Сегодня любой норильский выпускник школы, уезжающий учиться на материк, в Норильск возвращаться не собирается. Вслед за ними уезжают и родители. В последние годы семьи уезжают, даже не дождавшись, когда дети закончат школу. У меня трое детей в разные годы заканчивали школу в Норильске. Из каждого класса в Норильске до выпускного доучились только два-три человека. В первый класс у нас идёт 2,5 тыс. человек, а норильских выпускников в этом году – чуть больше тысячи.
Раньше в Норильске зарплата была в 2,5 – 3 раза выше, чем на материке. Сейчас, по факту, – на 10 – 15 процентов. Относительно высокие зарплаты сжираются завышенными ценами на продукты и дороговизной транспортных расходов во время отпусков.
Ну и климат. В это лето за весь июль один теплый день был. А всё остальное – 8 – 10 градусов, дожди, снег на горах ещё толком не растаял. Лето только сейчас наступает, а продлится оно месяц. Норильск – хорошее место для туристов. Два раза приехал – полярная ночь, полярный день. Бураны, тундра. Но жить там… Я всегда говорил, что Север против того, чтобы там жил человек. Человек там не живёт, а выживает.

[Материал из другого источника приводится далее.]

Lemma squares_pass_bound (val : Z) :
  squares_pass_within_int val -> val < 46339 * 46339.
Proof.
  intros (k & Hk & Hodd & Hsq & Hlt). unfold INT_MAX in Hsq.
  assert (k <> 46340) by (intros ->; discriminate Hodd). nia.
Qed.

Lemma isprime_undefined_is_prime (fuel : nat) (val : Z) :
  in_int val -> isprime fuel val = Undefined -> is_prime val.
Proof.
  intros Hint Hrun. unfold isprime in Hrun.
  destruct (val <? 2) eqn:H2; [discriminate |]. apply Z.ltb_ge in H2.
  destruct (Z.rem val 2 =? 0) eqn:R2; [discriminate |].
  destruct (Z.rem val 3 =? 0) eqn:R3; [discriminate |].
  destruct (Z.rem val 5 =? 0) eqn:R5; [discriminate |].
  apply rem_nonzero_not_divide in R2; [| lia].
  apply rem_nonzero_not_divide in R3; [| lia].
  apply rem_nonzero_not_divide in R5; [| lia].
  split; [exact H2 |].
  apply (isprime_loop_undefined_prime fuel 7 val); auto;
    try (unfold in_int in Hint; lia).
  intros d Hd.
  assert (Hc : d = 2 \/ d = 3 \/ d = 4 \/ d = 5 \/ d = 6) by lia.
  destruct Hc as [-> | [-> | [-> | [-> | ->]]]]; auto.
  - intros D. apply R2. apply Z.divide_trans with 4; [exists 2; lia | exact D].
  - intros D. apply R2. apply Z.divide_trans with 6; [exists 3; lia | exact D].
Qed.

(** C8. For every [int] on which the loop index does not overflow, that
    is, the squares [k * k] pass [val] while they still fit an [int], or
    [val] is not a prime (a divisor or an early test ends the run first),
    [isprime] returns, and returns [true] exactly when [val] is prime:
    [false] below 2, and from 2 on [true] iff no [d] with [1 < d < val]
    divides [val]. *)
Theorem isprime_correct (fuel : nat) (val : Z) :
  in_int val ->
  (isprime_fuel <= fuel)%nat ->
  squares_pass_within_int val \/ ~ is_prime val ->
  exists b,
    isprime fuel val = Returns b /\
    (b = true <-> is_prime val) /\
    (val < 2 -> b = false) /\
    (2 <= val -> (b = true <-> forall d, 1 < d < val -> ~ (d | val))).
Proof.
  intros Hint Hfuel Hcond.
  apply isprime_sound_when_defined; auto.
  intros Hund. destruct Hcond as [Hsq | Hnp].
  - apply (isprime_defined fuel val); [| exact Hund].
    now apply squares_pass_bound.
  - apply Hnp. now apply (isprime_undefined_is_prime fuel val).
Qed.

Example isprime_1000003 : isprime isprime_fuel 1000003 = Returns true.
Proof. vm_compute. reflexivity. Qed.

Example isprime_1002001 : isprime isprime_fuel 1002001 = Returns false.
Proof. vm_compute. reflexivity. Qed.

Lemma isprime_correct_witness :
  exists b,
    isprime isprime_fuel 1000003 = Returns b /\
    (b = true <-> is_prime 1000003) /\
    (1000003 < 2 -> b = false) /\
    (2 <= 1000003 ->
     (b = true <-> forall d, 1 < d < 1000003 -> ~ (d | 1000003))).
Proof.
  apply (isprime_correct isprime_fuel 1000003).
  - unfold in_int, INT_MIN, INT_MAX. lia.
  - apply Nat.le_refl.
  - left. exists 1001. unfold INT_MAX. repeat split; try reflexivity; lia.
Defined.

End Prime.

(** ** ndigit *)

Module Digits.
(** ** float64 *)

(** Go's [float64] is IEEE 754 binary64: 53 bits of precision, infinities at
    exponent 1024.  Values are the standard library's [spec_float]. *)
Module Float64.

Definition prec : Z := 53.
Definition emax : Z := 1024.

Definition float64 : Set := spec_float.

Definition zero : float64 := S754_zero false.
Definition one : float64 := binary_normalize prec emax 1 0 false.
Definition Inf (neg : bool) : float64 := S754_infinity neg.
Definition NaN : float64 := S754_nan.

(** The Go operator [==] on floats: [NaN] differs from everything,
    [+0 == -0]. *)
Definition eqb (x y : float64) : bool := SFeqb x y.

(** [m * 2^e], rounded to nearest, ties to even. *)
Definition of_binary (neg : bool) (m : Z) (e : Z) : float64 :=
  binary_normalize prec emax (if neg then - m else m) e neg.

(** [m * 10^e], rounded once, to nearest, ties to even. *)
Definition of_decimal (neg : bool) (m : Z) (e : Z) : float64 :=
  if m =? 0 then S754_zero neg
  else if 0 <=? e then of_binary neg (m * 10 ^ e) 0
  else
    let '(q, e', l) := SFdiv_core_binary prec emax m 0 (10 ^ (- e)) 0 in
    binary_round_aux prec emax neg q e' l.

Definition is_inf (x : float64) : bool :=
  match x with S754_infinity _ => true | _ => false end.

End Float64.

Export Float64.

(** ** strconv *)

Module strconv.

(** The two causes a [*NumError] of [ParseFloat] can carry. *)
Inductive NumError : Set := ErrSyntax | ErrRange.

(** [lower(c)] of package strconv: [c | ('x' - 'X')], on every byte. *)
Definition lower (c : ascii) : ascii :=
  let '(Ascii b0 b1 b2 b3 b4 _ b6 b7) := c in Ascii b0 b1 b2 b3 b4 true b6 b7.

Definition byte (c : ascii) : Z := Z.of_N (N_of_ascii c).

Definition between (lo hi c : ascii) : bool :=
  (byte lo <=? byte c) && (byte c <=? byte hi).

Definition is_digit (c : ascii) : bool := between "0" "9" c.
Definition is_hex_letter (c : ascii) : bool := between "a" "f" (lower c).

Definition ascii_eqb (a b : ascii) : bool := Ascii.eqb a b.

(** [commonPrefixLenIgnoreCase(s, prefix)], [prefix] in lower case. *)
Fixpoint commonPrefixLenIgnoreCase (s prefix : string) : nat :=
  match s, prefix with
  | String c s', String p prefix' =>
      let c := if between "A" "Z" c then lower c else c in
      if ascii_eqb c p then S (commonPrefixLenIgnoreCase s' prefix') else O
  | _, _ => O
  end.

Fixpoint drop (n : nat) (s : string) : string :=
  match n, s with
  | O, _ => s
  | S n', String _ s' => drop n' s'
  | S _, EmptyString => EmptyString
  end.
(** When the payload carries a picked upload that is a non-zero number
    and no upload found has that id, no candidate is left:
    the reactor opens the "no uploads available" modal and enqueues no
    download. *)
Theorem stale_pick_leaves_no_candidate (state : IState)
    (payload : IQueueGamePayload) (found : IFindUploadResult) (picked : Z) :
  p_pickedUpload payload = Some picked ->
  picked <> 0 ->
  (forall u, In u (uploads found) -> upload_id u <> picked) ->
  cavesByGameId state !! game_id (p_game payload) = None ->
  err (task_outcome (findUploadTask state payload)) = None ->
  result (task_outcome (findUploadTask state payload)) = Some found ->
  pickUpload (p_pickedUpload payload) (uploads found) = []
  /\ resolveUploads (p_pickedUpload payload) (uploads found) = []
  /\ dispatched (queueGame state payload)
     = [OpenModal (noUploadsModal (p_game payload) (QueueGame payload))]
  /\ Forall (fun a => is_QueueDownload a = false)
       (dispatched (queueGame state payload)).
Proof.
  intros Hpick Hnz Hstale Hcave Herr Hres.
  assert (pickUpload (p_pickedUpload payload) (uploads found) = []) as Hnil
    by (rewrite Hpick; now apply pickUpload_stale).
  assert (resolveUploads (p_pickedUpload payload) (uploads found) = [])
    as Hnone.
  { unfold resolveUploads. rewrite Hnil. apply sniffPlatforms_short.
    simpl; lia. }
  pose proof (queueGame_resolved state payload found Hcave Herr Hres) as Hrun.
  cbv zeta in Hrun. rewrite Hnone in Hrun. rewrite Hrun.
  repeat split; try assumption. repeat constructor.
Qed.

Норильск называют форпостом России в Арктике. Наверное, так и есть. Начавшись с Норильлага, Норильск вырос в достаточно крупный город, где были и культура, и спорт. Город, который всем себя обеспечивал. В 90-е годы это немножечко сломалось, а сейчас вообще непонятно что. Многие уехали, понагнали вместо них вахтовиков.
Местные власти декларируют, что к 2035 году Норильск станет городом-садом – чистым, комфортным, с развитой инфраструктурой. До февраля прошлого года я был уверен, что так и будет. А сейчас понятно, куда все деньги идут. Очень многие программы в Норильске свернули и законсервировали.
Норильск, скорее всего, не загнётся до уровня Воркуты. В Воркуте уголь – основа. Но с северов его возить накладно – проще, например, в Кузбассе добывать. В Норильске же недра, богатые разными ископаемых, которых хватит, по разным подсчётам, на 50 – 150 лет. На Таймыре сходные с Ямалом условия, но ни газ, ни нефть ещё не добывали. Скорее всего, этого добра навалом, просто никто толком не разведывал. Поэтому сложно говорить, что будет с Норильском дальше.
– Я успел смотаться уже в командировку в Норильск после переезда на материк. В Норильске много лет проходит театральная лаборатория "Полярка". С Норильским театром у меня многолетняя связь, пригласили поснимать. Съездил на недельку. С удовольствием посетил этот милый городок.